== WORK INSTRUCTION ==
Use the entries below and reproduce exactly the lines from the one containing "Definition require (b" down to the one containing "StoreResult (option RemoteResultTerminalReason)", both of them included.

==== DATA TO USE ====

(* ===== verification/RemoteSpec.v ===== *)
(** * What the ingestion of remote results promises

    [judge] reads the state of the tasks and of the artifacts and decides:
    refuse, answer a redelivery, settle, or apply. Applying is one change of
    both states. *)
From S2P Require Import Prelude Ident Text Lifecycle StoreModel Api MemStore MemSpec MemInv SqlStore SqlRel Artifacts ArtifactSpec RemoteResults.
From stdpp Require Import options.

Inductive Verdict : Type :=
| VApply (task : TaskRecord) (transition : TaskTransition)
| VRepeat (task : TaskRecord)
| VSettle (task : TaskRecord) (reason : RemoteResultTerminalReason)
    (existing : option TerminalResultRecord).

(** A check that stops with an error. *)
Definition require (b : bool) (e : StoreError) : StoreResult unit := if b then Ok tt else Err e.

Definition event_log (s : InMemoryState) (i : TaskId) : list TaskEventRecord := default [] (events s !! i).

(** Why a failed task ended, by its log. *)
Definition terminal_reason (s : InMemoryState) (t : TaskRecord)
    : StoreResult (option RemoteResultTerminalReason) :=
  if negb (bool_decide (tr_status t = Failed)) then Ok None
  else
    let? _ := replay_task_from_snapshot_and_events t (event_log s (tr_id t)) in
    Ok (last_reason (event_log s (tr_id t))).

Definition started (st : TaskStatus) : TaskStatus := if bool_decide (st = Pending) then Running else st.

Section spec.
Context (sha256 : bytes -> string).

Definition origin_entry (a : OriginResultArtifact) : Entry :=
  (catalog_record sha256 (oa_meta a) (oa_content a), oa_content a).
Definition origin_id (a : OriginResultArtifact) : ArtifactId := am_artifact_id (oa_meta a).

(** The contents the redelivery carries are the stored ones. *)
Fixpoint same_contents (m : gmap ArtifactId Entry) (artifacts : list OriginResultArtifact)
    : StoreResult unit :=
  match artifacts with
  | [] => Ok tt
  | a :: artifacts =>
      let? e := ok_or (m !! origin_id a) (StoreError.ArtifactNotFound (origin_id a)) in
      let? _ := require (bool_decide (e.2 = oa_content a))
                  (StoreError.OriginResultArtifactConflict (origin_id a)) in
      same_contents m artifacts
  end.

Fixpoint free_ids (m : gmap ArtifactId Entry) (records : list ArtifactRecord) : StoreResult unit :=
  match records with
  | [] => Ok tt
  | r :: records =>
      let? _ := require (bool_decide (m !! ar_artifact_id r = None))
                  (StoreError.OriginResultArtifactConflict (ar_artifact_id r)) in
      free_ids m records
  end.

(** What is left to decide once the report is known to be the executor's. *)
Definition judge_task (result : TerminalResultRecord) (artifacts : list OriginResultArtifact)
    (records : list ArtifactRecord) (s : InMemoryState) (m : gmap ArtifactId Entry) (task : TaskRecord)
    : StoreResult Verdict :=
  let i := rs_task_id result in
  let existing := terminal_results s !! i in
  let? reason := terminal_reason s task in
  if bool_decide (reason = None) && bool_decide (existing = Some result)
  then
    let? _ := require (same_artifacts (task_records i m) records) (StoreError.TerminalResultConflict i) in
    let? _ := same_contents m artifacts in
    Ok (VRepeat task)
  else
    let? _ := free_ids m records in
    match settlement_reason reason existing, existing with
    | Some reason, _ =>
        let? _ := require (bool_decide (records = []))
                    (StoreError.RemoteResultTerminalArtifactsRejected i reason) in
        Ok (VSettle task reason existing)
    | None, Some _ => Err (StoreError.TerminalResultConflict i)
    | None, None =>
        let? transition := store_transition (started (tr_status task)) (rs_terminal_status result) in
        Ok (VApply task transition)
    end.

Definition judge (result : TerminalResultRecord) (artifacts : list OriginResultArtifact)
    (executor : PeerId) (s : InMemoryState) (m : gmap ArtifactId Entry) : StoreResult Verdict :=
  let i := rs_task_id result in
  let? _ := terminal_result_validate result in
  let? _ := require (bool_decide (rs_executor_peer_id result = executor))
              (StoreError.RemoteResultExecutorMismatch i executor (rs_executor_peer_id result)) in
  let? records := validate_origin_result_artifacts sha256 i artifacts in
  let? context := ok_or (transport_contexts s !! i) (StoreError.TransportContextNotFound i) in
  let? _ := require (bool_decide (tc_expected_executor_peer_id context = Some executor))
              (StoreError.RemoteResultExecutorMismatch i
                 (default (tc_destination_peer_id context) (tc_expected_executor_peer_id context))
                 executor) in
  let? task := ok_or (tasks s !! i) (StoreError.TaskNotFound i) in
  judge_task result artifacts records s m task.

(** The change that applying a result makes: the task is started if it was
    pending, then finished; a lease it may have stays. *)
Definition log_step (i : TaskId) (e : KeryxEventType) (t t' : TaskRecord) (s : InMemoryState)
    : InMemoryState := commit i (tr_status t) e t' (leases s !! i) s.

Definition start_if_pending (i : TaskId) (t : TaskRecord) (s : InMemoryState) : InMemoryState :=
  if bool_decide (tr_status t = Pending) then log_step i TaskStarted t (with_status t Running) s else s.

Definition finished (t : TaskRecord) (result : TerminalResultRecord) : TaskRecord :=
  with_status t (rs_terminal_status result).

Definition apply_state (result : TerminalResultRecord) (t : TaskRecord) (transition : TaskTransition)
    (s : InMemoryState) : InMemoryState :=
  let i := rs_task_id result in
  set_result i result
    (log_step i (tt_event_type transition) (with_status t (started (tr_status t))) (finished t result)
       (start_if_pending i t s)).

Definition store_all (artifacts : list OriginResultArtifact) (m : gmap ArtifactId Entry)
    : gmap ArtifactId Entry :=
  foldl (fun m a => <[origin_id a := origin_entry a]> m) m artifacts.
End spec.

====

== RESPONSE BELOW ==
Definition require (b : bool) (e : StoreError) : StoreResult unit := if b then Ok tt else Err e.

Definition event_log (s : InMemoryState) (i : TaskId) : list TaskEventRecord := default [] (events s !! i).

(** Why a failed task ended, by its log. *)
Definition terminal_reason (s : InMemoryState) (t : TaskRecord)
    : StoreResult (option RemoteResultTerminalReason) :=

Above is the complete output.